## [Data to use]
>>>>>

(** C8, as stated, fails on the teardown of the session one successful
    [initialize] creates: that call registers the death link once, and
    [close] returns without releasing it. *)
Lemma death_link_release_counterexample :
  initialize (Some client) env_device_ok BluetoothHci_new =
    Ret ok active_session
      [ALOG INFO "initialize"; Lock mStateMutex; Unlock mStateMutex;
       OpenHci 7; AIBinder_DeathRecipient_new; AIBinder_linkToDeath client;
       WatchFd 7; Lock mStateMutex; Unlock mStateMutex;
       ALOG INFO "initialization complete";
       initializationComplete client SUCCESS] /\
  ~ (exists s' tr,
       close active_session = Ret ok s' tr /\ unlink_count tr = 1%nat).
Proof.
  split; [ reflexivity | ].
  intros (s' & tr & Hc & Hn).
  injection Hc as <- <-. discriminate Hn.
Qed.

(** C8, amended. A session that becomes Active registers one death link for
    the caller's callback.  [UnlinkToDeath] only compares its argument with
    the registered callback: it terminates the process on a mismatch and does
    nothing on a match.  Neither [close] nor any other call releases the
    link, whatever the sequence of calls and wherever it starts; teardown
    leaves the registered callback in the death recipient, which [close]
    neither reads nor writes. *)
Theorem death_link_outlives_teardown :
  (forall s c env a s' tr,
      initialize (Some c) env s = Ret a s' tr ->
      mState s = READY -> 0 <= openHci_result env ->
      link_count tr = 1%nat /\ In (AIBinder_linkToDeath c) tr /\
      dr_mCb (mDeathRecipient s') = Some c) /\
  (forall cb s,
      UnlinkToDeath cb s =
        if Callbacks_eqb cb (dr_mCb (mDeathRecipient s))
        then Ret tt s []
        else Stop (Fatal "Unable to unlink mismatched pointers") []) /\
  (forall ops s, unlink_count (trace_of (run ops s)) = 0%nat) /\
  (forall s a s' tr,
      close s = Ret a s' tr ->
      unlink_count tr = 0%nat /\ mDeathRecipient s' = mDeathRecipient s) /\
  (forall s a s' tr dr,
      close s = Ret a s' tr ->
      close (set_mDeathRecipient dr s) = Ret a (set_mDeathRecipient dr s') tr).
Proof.
  split; [ | split; [ | split; [ | split ] ] ];
    [ | | | | intros s a s' tr dr H; destruct_hci s;
              destruct st, mg; invert_outcome H; reflexivity ].
  - intros s c env a s' tr H Hst Hfd.
    destruct_hci s. destruct env as [ofd lk okc]. cbn in Hst, Hfd. subst st.
    destruct ofd as [ | p | p]; try lia;
      destruct mg, lk, okc, hd; invert_outcome H; cbn; intuition.
  - intros cb s. destruct_hci s.
    unfold UnlinkToDeath, bind, gets, LOG_ALWAYS_FATAL_IF; cbn.
    destruct (Callbacks_eqb cb dcb); reflexivity.
  - intros ops s. apply run_no_unlink.
  - intros s a s' tr H. split.
    + pose proof (close_no_unlink s) as Hn. rewrite H in Hn. exact Hn.
    + destruct_hci s. destruct st, mg; invert_outcome H; reflexivity.
Qed.

Lemma death_link_outlives_teardown_witness :
  (link_count
     (trace_of (initialize (Some client) env_device_ok BluetoothHci_new))
   = 1%nat) /\
  UnlinkToDeath (Some 2%nat) active_session =
    Stop (Fatal "Unable to unlink mismatched pointers") [] /\
  UnlinkToDeath (Some client) active_session = Ret tt active_session [] /\
  unlink_count
    (trace_of (run [OpInitialize (Some client) env_device_ok; OpClose]
                 BluetoothHci_new)) = 0%nat.
Proof.
  destruct death_link_outlives_teardown as (Hlink & Hunlink & Hrun & _).
  split; [ | split; [ | split ] ].
  - refine (proj1 (Hlink BluetoothHci_new client env_device_ok ok
                     active_session
                     (trace_of (initialize (Some client) env_device_ok
                                  BluetoothHci_new)) _ _ _));
      [ reflexivity | reflexivity | discriminate ].
  - apply (Hunlink (Some 2%nat) active_session).
  - apply (Hunlink (Some client) active_session).
  - apply Hrun.
Defined.

(** *** Inbound frames *)

Lemma bind_ret_l {A B} (a : A) (f : A -> M B) s : bind (ret a) f s = f a s.
Proof. unfold bind, ret. destruct (f a s); reflexivity. Qed.

Lemma bind_assoc {A B C} (m : M A) (f : A -> M B) (g : B -> M C) s :
  bind (bind m f) g s = bind m (fun x => bind (f x) g) s.
Proof.
  unfold bind. destruct (m s) as [a s1 tr1 | ]; [ | reflexivity ].
  destruct (f a s1) as [b s2 tr2 | ]; [ | reflexivity ].
  destruct (g b s2); rewrite app_assoc; reflexivity.
Qed.

Lemma bind_ext {A B} (m : M A) (f g : A -> M B) s :
  (forall a s1, f a s1 = g a s1) -> bind m f s = bind m g s.
Proof.
  intros H. unfold bind. destruct (m s) as [a s1 tr1 | ]; [ | reflexivity ].
  now rewrite H.
Qed.

Lemma OnPacketsReady_app (a b : list Frame) :
  forall s,
    OnPacketsReady (a ++ b) s =
    bind (OnPacketsReady a) (fun _ => OnPacketsReady b) s.
Proof.
  induction a as [ | f a IH]; intros s.
  - cbn [app OnPacketsReady]. now rewrite bind_ret_l.
  - cbn [app OnPacketsReady]. rewrite bind_assoc.
    apply bind_ext. intros _ s1. apply IH.
Qed.

(** A frame that is not a Command goes to the client, as one call. *)
Lemma OnPacketReady_delivers (f : Frame) (s : BluetoothHci) (c : CallbackRef) :
  mCb s = Some c -> fst f <> COMMAND ->
  exists e, OnPacketReady f s = Ret tt s [e].
Proof.
  intros Hcb Hk. destruct f as [k p]. cbn in Hk.
  unfold OnPacketReady, acl_cb, sco_cb, event_cb, iso_cb, bind, gets, call_cb;
    cbn [fst snd].
  destruct k; try contradiction; rewrite Hcb; eexists; reflexivity.
Qed.

Lemma OnPacketsReady_command (frames : list Frame) :
  forall (s : BluetoothHci) (c : CallbackRef),
    mCb s = Some c ->
    (exists p, In (COMMAND, p) frames) ->
    exists pre p post tr,
      frames = pre ++ (COMMAND, p) :: post /\
      Forall (fun f => fst f <> COMMAND) pre /\
      OnPacketsReady frames s = Stop (Fatal "Unexpected command!") tr /\
      OnPacketsReady pre s = Ret tt s tr /\
      List.length tr = List.length pre.
Proof.
  induction frames as [ | f rest IH]; intros s c Hcb (p & Hin).
  - destruct Hin.
  - destruct f as [k q].
    assert (Hk : k = COMMAND \/ k <> COMMAND)
      by (destruct k; (now left) || (right; discriminate)).
    destruct Hk as [-> | Hk].
    + exists [], q, rest, []. repeat split. constructor.
    + destruct Hin as [Heq | Hin]; [ congruence | ].
      destruct (IH s c Hcb (ex_intro _ p Hin))
        as (pre & p' & post & tr & Hfr & Hpre & Hstop & Hret & Hlen).
      destruct (OnPacketReady_delivers (k, q) s c Hcb Hk) as (e & He).
      exists ((k, q) :: pre), p', post, (e :: tr).
      split; [ now rewrite Hfr | ].
      split; [ now constructor | ].
      cbn [OnPacketsReady]. unfold bind. rewrite He, Hstop, Hret.
      repeat split. cbn. now rewrite Hlen.
Qed.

<<<<<

## [What is expected]
Give back the material above without altering a single word.

## [Answer to this task]
(** C8, as stated, fails on the teardown of the session one successful
    [initialize] creates: that call registers the death link once, and
    [close] returns without releasing it. *)
Lemma death_link_release_counterexample :
  initialize (Some client) env_device_ok BluetoothHci_new =
    Ret ok active_session
      [ALOG INFO "initialize"; Lock mStateMutex; Unlock mStateMutex;
       OpenHci 7; AIBinder_DeathRecipient_new; AIBinder_linkToDeath client;
       WatchFd 7; Lock mStateMutex; Unlock mStateMutex;
       ALOG INFO "initialization complete";
       initializationComplete client SUCCESS] /\
  ~ (exists s' tr,
       close active_session = Ret ok s' tr /\ unlink_count tr = 1%nat).
Proof.
  split; [ reflexivity | ].
  intros (s' & tr & Hc & Hn).
  injection Hc as <- <-. discriminate Hn.
Qed.

(** C8, amended. A session that becomes Active registers one death link for
    the caller's callback.  [UnlinkToDeath] only compares its argument with
    the registered callback: it terminates the process on a mismatch and does
    nothing on a match.  Neither [close] nor any other call releases the
    link, whatever the sequence of calls and wherever it starts; teardown
    leaves the registered callback in the death recipient, which [close]
    neither reads nor writes. *)
Theorem death_link_outlives_teardown :
  (forall s c env a s' tr,
      initialize (Some c) env s = Ret a s' tr ->
      mState s = READY -> 0 <= openHci_result env ->
      link_count tr = 1%nat /\ In (AIBinder_linkToDeath c) tr /\
      dr_mCb (mDeathRecipient s') = Some c) /\
  (forall cb s,
      UnlinkToDeath cb s =
        if Callbacks_eqb cb (dr_mCb (mDeathRecipient s))
        then Ret tt s []
        else Stop (Fatal "Unable to unlink mismatched pointers") []) /\
  (forall ops s, unlink_count (trace_of (run ops s)) = 0%nat) /\
  (forall s a s' tr,
      close s = Ret a s' tr ->
      unlink_count tr = 0%nat /\ mDeathRecipient s' = mDeathRecipient s) /\
  (forall s a s' tr dr,
      close s = Ret a s' tr ->
      close (set_mDeathRecipient dr s) = Ret a (set_mDeathRecipient dr s') tr).
Proof.
  split; [ | split; [ | split; [ | split ] ] ];
    [ | | | | intros s a s' tr dr H; destruct_hci s;
              destruct st, mg; invert_outcome H; reflexivity ].
  - intros s c env a s' tr H Hst Hfd.
    destruct_hci s. destruct env as [ofd lk okc]. cbn in Hst, Hfd. subst st.
    destruct ofd as [ | p | p]; try lia;
      destruct mg, lk, okc, hd; invert_outcome H; cbn; intuition.
  - intros cb s. destruct_hci s.
    unfold UnlinkToDeath, bind, gets, LOG_ALWAYS_FATAL_IF; cbn.
    destruct (Callbacks_eqb cb dcb); reflexivity.
  - intros ops s. apply run_no_unlink.
  - intros s a s' tr H. split.
    + pose proof (close_no_unlink s) as Hn. rewrite H in Hn. exact Hn.
    + destruct_hci s. destruct st, mg; invert_outcome H; reflexivity.
Qed.

Lemma death_link_outlives_teardown_witness :
  (link_count
     (trace_of (initialize (Some client) env_device_ok BluetoothHci_new))
   = 1%nat) /\
  UnlinkToDeath (Some 2%nat) active_session =
    Stop (Fatal "Unable to unlink mismatched pointers") [] /\
  UnlinkToDeath (Some client) active_session = Ret tt active_session [] /\
  unlink_count
    (trace_of (run [OpInitialize (Some client) env_device_ok; OpClose]
                 BluetoothHci_new)) = 0%nat.
Proof.
  destruct death_link_outlives_teardown as (Hlink & Hunlink & Hrun & _).
  split; [ | split; [ | split ] ].
  - refine (proj1 (Hlink BluetoothHci_new client env_device_ok ok
                     active_session
                     (trace_of (initialize (Some client) env_device_ok
                                  BluetoothHci_new)) _ _ _));
      [ reflexivity | reflexivity | discriminate ].
  - apply (Hunlink (Some 2%nat) active_session).
  - apply (Hunlink (Some client) active_session).
  - apply Hrun.
Defined.

(** *** Inbound frames *)

Lemma bind_ret_l {A B} (a : A) (f : A -> M B) s : bind (ret a) f s = f a s.
Proof. unfold bind, ret. destruct (f a s); reflexivity. Qed.

Lemma bind_assoc {A B C} (m : M A) (f : A -> M B) (g : B -> M C) s :
  bind (bind m f) g s = bind m (fun x => bind (f x) g) s.
Proof.
  unfold bind. destruct (m s) as [a s1 tr1 | ]; [ | reflexivity ].
  destruct (f a s1) as [b s2 tr2 | ]; [ | reflexivity ].
  destruct (g b s2); rewrite app_assoc; reflexivity.
Qed.

Lemma bind_ext {A B} (m : M A) (f g : A -> M B) s :
  (forall a s1, f a s1 = g a s1) -> bind m f s = bind m g s.
Proof.
  intros H. unfold bind. destruct (m s) as [a s1 tr1 | ]; [ | reflexivity ].
  now rewrite H.
Qed.

Lemma OnPacketsReady_app (a b : list Frame) :
  forall s,
    OnPacketsReady (a ++ b) s =
    bind (OnPacketsReady a) (fun _ => OnPacketsReady b) s.
Proof.
  induction a as [ | f a IH]; intros s.
  - cbn [app OnPacketsReady]. now rewrite bind_ret_l.
  - cbn [app OnPacketsReady]. rewrite bind_assoc.
    apply bind_ext. intros _ s1. apply IH.
Qed.

(** A frame that is not a Command goes to the client, as one call. *)
Lemma OnPacketReady_delivers (f : Frame) (s : BluetoothHci) (c : CallbackRef) :
  mCb s = Some c -> fst f <> COMMAND ->
  exists e, OnPacketReady f s = Ret tt s [e].
Proof.
  intros Hcb Hk. destruct f as [k p]. cbn in Hk.
  unfold OnPacketReady, acl_cb, sco_cb, event_cb, iso_cb, bind, gets, call_cb;
    cbn [fst snd].
  destruct k; try contradiction; rewrite Hcb; eexists; reflexivity.
Qed.

Lemma OnPacketsReady_command (frames : list Frame) :
  forall (s : BluetoothHci) (c : CallbackRef),
    mCb s = Some c ->
    (exists p, In (COMMAND, p) frames) ->
    exists pre p post tr,
      frames = pre ++ (COMMAND, p) :: post /\
      Forall (fun f => fst f <> COMMAND) pre /\
      OnPacketsReady frames s = Stop (Fatal "Unexpected command!") tr /\
      OnPacketsReady pre s = Ret tt s tr /\
      List.length tr = List.length pre.
Proof.
  induction frames as [ | f rest IH]; intros s c Hcb (p & Hin).
  - destruct Hin.
  - destruct f as [k q].
    assert (Hk : k = COMMAND \/ k <> COMMAND)
      by (destruct k; (now left) || (right; discriminate)).
    destruct Hk as [-> | Hk].
    + exists [], q, rest, []. repeat split. constructor.
    + destruct Hin as [Heq | Hin]; [ congruence | ].
      destruct (IH s c Hcb (ex_intro _ p Hin))
        as (pre & p' & post & tr & Hfr & Hpre & Hstop & Hret & Hlen).
      destruct (OnPacketReady_delivers (k, q) s c Hcb Hk) as (e & He).
      exists ((k, q) :: pre), p', post, (e :: tr).
      split; [ now rewrite Hfr | ].
      split; [ now constructor | ].
      cbn [OnPacketsReady]. unfold bind. rewrite He, Hstop, Hret.
      repeat split. cbn. now rewrite Hlen.
Qed.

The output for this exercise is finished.